リウ―を待ちながら 2巻
リウーを待ちながら 2巻
著者 朱戸アオ
2017年個人的に激おもしろかった漫画。
ざっくりとあらすじを説明すると、自衛隊がPKO活動でキルギスから持ち帰ってしまった肺ペストと多剤耐性をもったサルモネラ菌が富士山で奇跡の出会いを果たして死なないペスト菌に変質してしまって大変な事態に進展してゆくのでした…
…でいいのか?
これね、作者の取材量と勉強量が凄まじすぎてその辺のパンピーの僕らには理解できない漫画なんですよね。
ただ理解できないからこそ、漫画の世界で起こっている事をリアルに感じられる。
重大なニュースなんか食事の片手間に見ながら「あー言ってる事はわかんないけど、ヤバイということね、はいはい。」みたいな感じ現代の日本人なら誰しも体験しているんじゃないかな?
この作品を読んでいるとカッコいい医者になりきれるんじゃなくて、パニックをただ過ぎ去ってくれるのを待つ一般市民の一人として楽しめるんですよ。
しかしながら刻一刻と事態はゆっくりと悪化していく様子も物語の傍観者としてはたまらん描写なのです。
youtu.be新型インフルエンザAで大阪府茨木市がゴーストタウン状態
この作品を読んでいると、世界で猛威を振るっていた新型インフルエンザの発症者が私の地元で見つかった出来事を思い出します。
9年も前の出来事ですが、たしか日本で一番初めに見つかったような記憶がありますね。
私は京都の学校へ電車で通学していたのですが「ちょっとでも異変があったら休んでいいからね(お前エンガチョーだから来るな)」の言葉が痛かったなぁ…(涙)
当時、youtubeに地元がゴーストタウン状態だ!とかでアップされた動画を未だに見ると悔しくなりますね、だって田舎すぎてこの風景が日常茶飯事なんだもんなぁ…。
さて、リウーも待ちながらでも感染地域に暮らす人達も差別を受けます。感染地域は隔離されていますし物資は少なくなってきてジリ貧状態です。
ここでスーパードクターが特効薬を見つけるのが普通の漫画なんですが、この物語には普通の人達しか登場しません。

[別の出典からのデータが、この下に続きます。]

(* ===== verification/Barrier.v ===== *)
(** * Exercise 06: a reusable barrier

    src/exercises/06_barriers/06_barriers.c: a barrier made of a mutex, a
    condition variable and a generation number, and a program whose threads
    meet at it in every phase. *)

From S2P Require Import Prelude Machine Logic Harness Lock Bench.

(** [#define NUM_THREADS 4], [#define NUM_PHASES 3] *)
Definition NUM_THREADS : Z := 4.
Definition NUM_PHASES : Z := 3.

(** ** The barrier *)

(** The fields of a [barrier_t]. *)
Definition b_mutex (barrier : loc) : loc := barrier.
Definition b_cond (barrier : loc) : loc := barrier + 40.
Definition b_count (barrier : loc) : loc := barrier + 88.
Definition b_threshold (barrier : loc) : loc := barrier + 92.
Definition b_serial (barrier : loc) : loc := barrier + 96.

Definition barrier_init (barrier : loc) (threshold : Z) : prog unit :=
  do_ (MutexInit (b_mutex barrier));;
  do_ (CondInit (b_cond barrier));;
  do_ (NaWrite (b_count barrier) 0);;
  do_ (NaWrite (b_threshold barrier) threshold);;
  do_ (NaWrite (b_serial barrier) 0).

Definition barrier_destroy (barrier : loc) : prog unit :=
  do_ (MutexDestroy (b_mutex barrier));;
  do_ (CondDestroy (b_cond barrier)).

(** Waiting unlocks the mutex and blocks in one step; the thread goes on when
    it has been woken (or spuriously) and has got the mutex again. *)
Definition pthread_cond_wait (cond mutex : loc) : prog unit :=
  do_ (CondEnter cond mutex);;
  do_ (CondWake cond mutex).
(* ===== verification/Summary.v ===== *)
(** * Exercise 08: the capstone, as it is

    src/exercises/08_summary/08_summary.c: three variants whose bodies are left
    to the reader; what is there resets the state, times empty blocks and
    reports the totals. *)

From S2P Require Import Prelude Machine Logic Harness Bench Termination.


Definition shared_counter : loc := 16.


(** The thread functions return at once. *)
Definition variant_a_worker : prog Z := Ret 0.
Definition variant_b_worker_packed : prog Z := Ret 0.
Definition variant_b_worker_padded : prog Z := Ret 0.
Definition producer : prog Z := Ret 0.
Definition consumer : prog Z := Ret 0.






(** The program of 08_summary/solution.c. *)
Definition solution_main : prog Z :=
  puts ["Exercise 08 solution: See README and the starter in 08_summary.c.\n";
        "Implement TAS/TTAS, run padded vs packed counters, and the SPSC path.\n"];;
  Ret 0.

(** ** What it reports *)


Definition summary_inv (w : world) (x : tid -> unit) : Prop :=
  wn w = 1%nat /\ nval (wcell w shared_counter) = 0.
Definition summary_harness : harness unit :=
  Harness 0 (fun _ => Ret 0) (fun _ => tt) (fun _ _ _ _ => True) (fun _ => True)
    (fun _ _ _ => True) (fun _ => true).

Local Abbreviation wp := (wp (hlogic summary_harness summary_inv)).

#[export] Instance summary_client : Client summary_inv.
Proof. intros w w' x x' [_ _ Hc _ _ _ _ _ _] Hn _ [H1 H2]. split; congruence. Qed.
#[export] Instance summary_progress : Progress summary_harness summary_inv.
Proof. intros w g Hi Hwf _ (u & Hu & Hnd). by exists u. Qed.
#[export] Instance summary_outfree t : OutFree summary_inv t.
Proof. by intros w fmt args x [H1 H2]. Qed.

普通の人が仕事してお弁当を食べる 普通の人だから感染症で家族を失う、
ごく普通の人達が感染症と戦うお話
アウトブレイク系の映画のコンテイジョンでは登場人物が英雄的行動を起こしてワクチンが開発されたし、ブラインドネスでは主人公は最後まで失明する感染症にかからなかった。
このブログの記事を書いている頃、リウーを待ちながらは連載誌のほうでは完結したそうだけど、きっとラストまで英雄も超人も登場しないんだろうなぁ。
普通の人間が死力を尽くすからこそ、人の生命は輝いて見えるのだと思う。たぶん。
絶対面白いから読め。おわり。
追記。リウーを待ちながらの元になったFinal Phaseという作品すげー読んでみたいんですけどプレミアがついてますね(泣)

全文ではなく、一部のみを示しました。